Marcelo Caro

Personal information
- Full name: Marcelo Osvaldo Caro Cubillos
- Date of birth: 22 September 1971 (age 53)
- Place of birth: La Serena, Chile
- Height: 1.76 m (5 ft 9 in)
- Position(s): Forward

Youth career
- 1982–1990: Universidad Católica

Senior career*
- Years: Team / Apps / (Gls)
- 1989–1994: Universidad Católica / 17 / (1)
- 1992: → Huachipato (loan) / 17 / (4)
- 1995: Coquimbo Unido / 27 / (11)
- 1996: Universidad Católica / 10 / (0)
- 1997–1999: Coquimbo Unido / 49 / (11)
- 1999: Deportes Concepción / 16 / (4)
- 2000: Deportes Antofagasta / 15 / (8)
- 2000: Audax Italiano / 11 / (5)
- 2001: Palestino / 10 / (3)
- 2002: Audax Italiano / 3 / (0)
- 2002: Charlotte Eagles / 2 / (0)
- 2002–2003: Palestino / 10 / (1)
- 2004–2007: Deportes La Serena / 72 / (7)
- Total:  / 259 / (55)

International career
- 1991: Chile U20

Managerial career
- 2012: Deportes La Serena

= Marcelo Caro =

Chilean footballer (born 1971)

Marcelo Osvaldo Caro Cubillos (born 22 September 1971) is a Chilean former football manager and player who played as a forward. Besides Chile, he played in the United States.

==Career==
A product of Universidad Católica, Caro came to the youth system in 1982 and made his professional debut in 1990. As a member of them, he took part in both the 1993 Copa Libertadores, where they were the runners-up, and the 1994 Copa Interamericana, where they were the champions.

He played almost his entire career in the Chilean Primera División. Besides Universidad Católica, he played for Huachipato, Coquimbo Unido, where he coincided with his teammate in Universidad Católica, Jorge Vargas, Deportes Concepción, Audax Italiano, Palestino and Deportes La Serena, where he retired.

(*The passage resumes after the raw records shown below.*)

(** The remote service: its answer to a request, given all that happened
    before. *)
Variable respond : list event → request → response.

(** [requests.get]: the headers are checked first; nothing is sent when
    they are refused. *)
Definition requests_get (url : string) (headers : list (string * string))
    (params : list (string * Z)) : M response :=
  if Header.sendable headers
  then
    λ h, let req := GET url headers params in
         let resp := respond h req in
         (Returned resp, [Http req resp])
  else raise InvalidHeader.

(** [requests.post], likewise. *)
Definition requests_post (url : string) (headers : list (string * string))
    (json_data : list (string * string)) : M response :=
  if Header.sendable headers
  then
    λ h, let req := POST url headers json_data in
         let resp := respond h req in
         (Returned resp, [Http req resp])
  else raise InvalidHeader.

Definition GITHUB_TOKEN : option string := environ !! "GITHUB_PAT".
Definition OWNER : string := "user662122".
Definition REPO : string := "user662122".

Definition API_BASE : string := "https://api.github.com".
Definition HEADERS : list (string * string) :=
  [ ("Authorization", "Bearer " +:+ Py.str_of_opt GITHUB_TOKEN);
    ("Accept", "application/vnd.github+json");
    ("X-GitHub-Api-Version", "2022-11-28") ].

Definition runs_url : string :=
  API_BASE +:+ "/repos/" +:+ OWNER +:+ "/" +:+ REPO +:+ "/actions/runs".

Definition workflows_url : string :=
  API_BASE +:+ "/repos/" +:+ OWNER +:+ "/" +:+ REPO +:+ "/actions/workflows".

Definition dispatches_url (workflow_id : option Z) : string :=
  API_BASE +:+ "/repos/" +:+ OWNER +:+ "/" +:+ REPO +:+ "/actions/workflows/"
    +:+ Py.str_of_opt_int workflow_id +:+ "/dispatches".
(** * tentbox: the DHT22 sensor manager (go/dht22/dht22.go)

    A shallow embedding of package [dht22]: the sensor handle [DHT22], the
    [Manager] that owns a map of handles, the goroutine spawned by
    [StartReadCycle], and the document [json.Marshal] builds for [String].

    Handles are pointers in the source ([*DHT22] stored in a map and kept by
    the caller), so the model has a store of handle objects and the manager
    maps pins to addresses in that store.  Goroutines are modelled by an
    interleaving semantics whose atomic steps are the individual accesses to
    shared memory. *)

From Stdlib Require Import PrimFloat ZArith DecimalString.
From Stdlib Require DecimalPos DecimalZ.
From stdpp Require Import gmap strings list sorting.

Open Scope Z_scope.

(** ** Values *)

(** Go's [float64]. *)
Abbreviation float64 := float (only parsing).

(** [%d] of fmt.Printf and the text encoding/json gives an integer map key. *)
Definition itoa (z : Z) : string := NilZero.string_of_int (Z.to_int z).

(** A [*DHT22]: an index into the store of handles.  An index that is not
    allocated stands for the nil pointer. *)
Abbreviation ptr := nat (only parsing).

(** A [chan struct{}]: an index into the store of channels. *)
Abbreviation chan := nat (only parsing).

(** ** type DHT22 struct (lines 12-19) *)

Record DHT22 : Type := mkDHT22 {
  mu : bool;              (* the embedded sync.RWMutex: true while Lock is held *)
  pin : Z;
  Name : string;
  Location : string;
  Temp : float64;
  Humidity : float64
}.

(** func NewDHT22 (lines 21-27): the fields left out of the composite literal
    take their zero value. *)
Definition NewDHT22 (pin : Z) (name location : string) : DHT22 :=
  {| mu := false; pin := pin; Name := name; Location := location;
     Temp := 0%float; Humidity := 0%float |}.

Definition set_mu (b : bool) (d : DHT22) : DHT22 :=
  {| mu := b; pin := pin d; Name := Name d; Location := Location d;
     Temp := Temp d; Humidity := Humidity d |}.
Definition set_Name (s : string) (d : DHT22) : DHT22 :=
  {| mu := mu d; pin := pin d; Name := s; Location := Location d;
     Temp := Temp d; Humidity := Humidity d |}.
Definition set_Location (s : string) (d : DHT22) : DHT22 :=
  {| mu := mu d; pin := pin d; Name := Name d; Location := s;
     Temp := Temp d; Humidity := Humidity d |}.
Definition set_Temp (f : float64) (d : DHT22) : DHT22 :=
  {| mu := mu d; pin := pin d; Name := Name d; Location := Location d;
     Temp := f; Humidity := Humidity d |}.
Definition set_Humidity (f : float64) (d : DHT22) : DHT22 :=
  {| mu := mu d; pin := pin d; Name := Name d; Location := Location d;
     Temp := Temp d; Humidity := f |}.

(** ** The driver call

    What [dht.ReadDHTxxWithRetry(dht.DHT22, d.pin, false, 3)] returns:
    [(temperature, humidity, retried, err)].  The two float32 results are
    given as the float64 they convert to. *)
Record reading : Type := mkReading {
  temperature : float64;
  humidity : float64;
  retried : Z;
  err : option string
}.

Definition newline : string := String (Ascii.ascii_of_nat 10) EmptyString.

(** The line printed by [read] when the driver fails (line 44). *)
Definition failure_line (r : reading) : string :=
  "Failed to get a successful reading after " +:+ itoa (retried r)
    +:+ " attempts" +:+ newline.

(** func (d *DHT22) read (lines 41-49), on the handle's value: the handle
    after the call and what was printed. *)
Definition read (r : reading) (d : DHT22) : DHT22 * list string :=
  match err r with
  | Some _ => (d, [failure_line r])
  | None => (set_Humidity (humidity r) (set_Temp (temperature r) d), [])
  end.

(** ** type Manager struct (lines 51-54) *)

Record Manager : Type := mkManager {
  Sensors : gmap Z ptr;
  stopReading : option chan      (* None is the nil channel *)
}.

(** func NewManager (lines 56-60). *)
Definition NewManager : Manager :=
  {| Sensors := ∅; stopReading := None |}.

(** ** JSON documents built by encoding/json *)

#[warnings="-register-all"] Inductive json : Type :=
| JNull
| JNumber (f : float64)
| JString (s : string)
| JObject (members : list (string * json)).

(** What [string(data)] is in [String]: the document, or the empty string
    when Marshal failed and [data] is nil. *)
Inductive text : Type :=
| Bytes (doc : json)
| Empty.

(** encoding/json refuses NaN and the infinities (UnsupportedValueError). *)
Definition finite (f : float64) : bool := negb (is_nan f || is_infinity f).
Arguments finite : simpl never.

Definition encode_float (f : float64) : option json :=
  if finite f then Some (JNumber f) else None.

(** The exported fields of [DHT22] in declaration order, under the names of
    their [json] tags.  [pin] is unexported and the embedded RWMutex has no
    exported field: neither is encoded. *)
Definition field_names : list string := ["name"; "location"; "temp"; "humidity"].

Definition encode_field (i : nat) (d : DHT22) : option json :=
  match i with
  | 0%nat => Some (JString (Name d))
  | 1%nat => Some (JString (Location d))
  | 2%nat => encode_float (Temp d)
  | _ => encode_float (Humidity d)
  end.

Definition encode_DHT22 (d : DHT22) : option json :=
  JObject <$> mapM (λ '(i, n), pair n <$> encode_field i d)
                   (imap pair field_names).

(** A map value of type [*DHT22]: null for nil. *)
Definition encode_ptr (store : list DHT22) (p : ptr) : option json :=
  match store !! p with
  | None => Some JNull
  | Some d => encode_DHT22 d
  end.

(** The order encoding/json puts map entries in: by key text. *)
Definition key_le (a b : string * ptr) : Prop := String.leb a.1 b.1 = true.

#[global] Instance key_le_dec a b : Decision (key_le a b).
Proof. unfold key_le. apply _. Defined.

(** The entries of a [map[int]*DHT22] as encoding/json visits them: keys
    printed in decimal, then sorted. *)
Definition sorted_entries (m : gmap Z ptr) : list (string * ptr) :=
  merge_sort key_le (prod_map itoa id <$> map_to_list m).

Definition encode_Sensors (store : list DHT22) (m : gmap Z ptr) : option json :=
  JObject <$> mapM (λ '(k, p), pair k <$> encode_ptr store p) (sorted_entries m).

(** [json.Marshal(dm)]: [Sensors] under its tag, [stopReading] unexported. *)
Definition Marshal (store : list DHT22) (m : Manager) : option json :=
  (λ j, JObject [("dht22", j)]) <$> encode_Sensors store (Sensors m).

(** ** The program state *)

(** A call either returns, or panics (which ends the program), or cannot
    proceed yet. *)
Inductive outcome (A : Type) : Type :=
| Done (a : A)
| Panic (msg : string)
| Blocked.
Arguments Done {A} a.
Arguments Panic {A} msg.
Arguments Blocked {A}.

In the Primera B, he played for Deportes Antofagasta in 2000.

Abroad, he had a stint with Charlotte Eagles in the 2002 USL A-League.

At international level, he represented Chile U20 in the 1991 South American Championship.

==Post-retirement==
Caro has served as technical director of Deportes La Serena. As the head coach, he led them in the 2012 Torneo Clausura, where they were relegated to the Primera B.

Caro got a degree in business management and has worked for institutions such as Caja Los Andes, a compensation fund, and Cámara Chilena de la Construcción, an association of entrepreneurs in the building sector.

===Controversies===
In October 2024, Caro and his partner, the former footballer Mauricio Salazar, were charged with scam by also former footballer Jorge Vargas, regarding business in La Serena, Chile.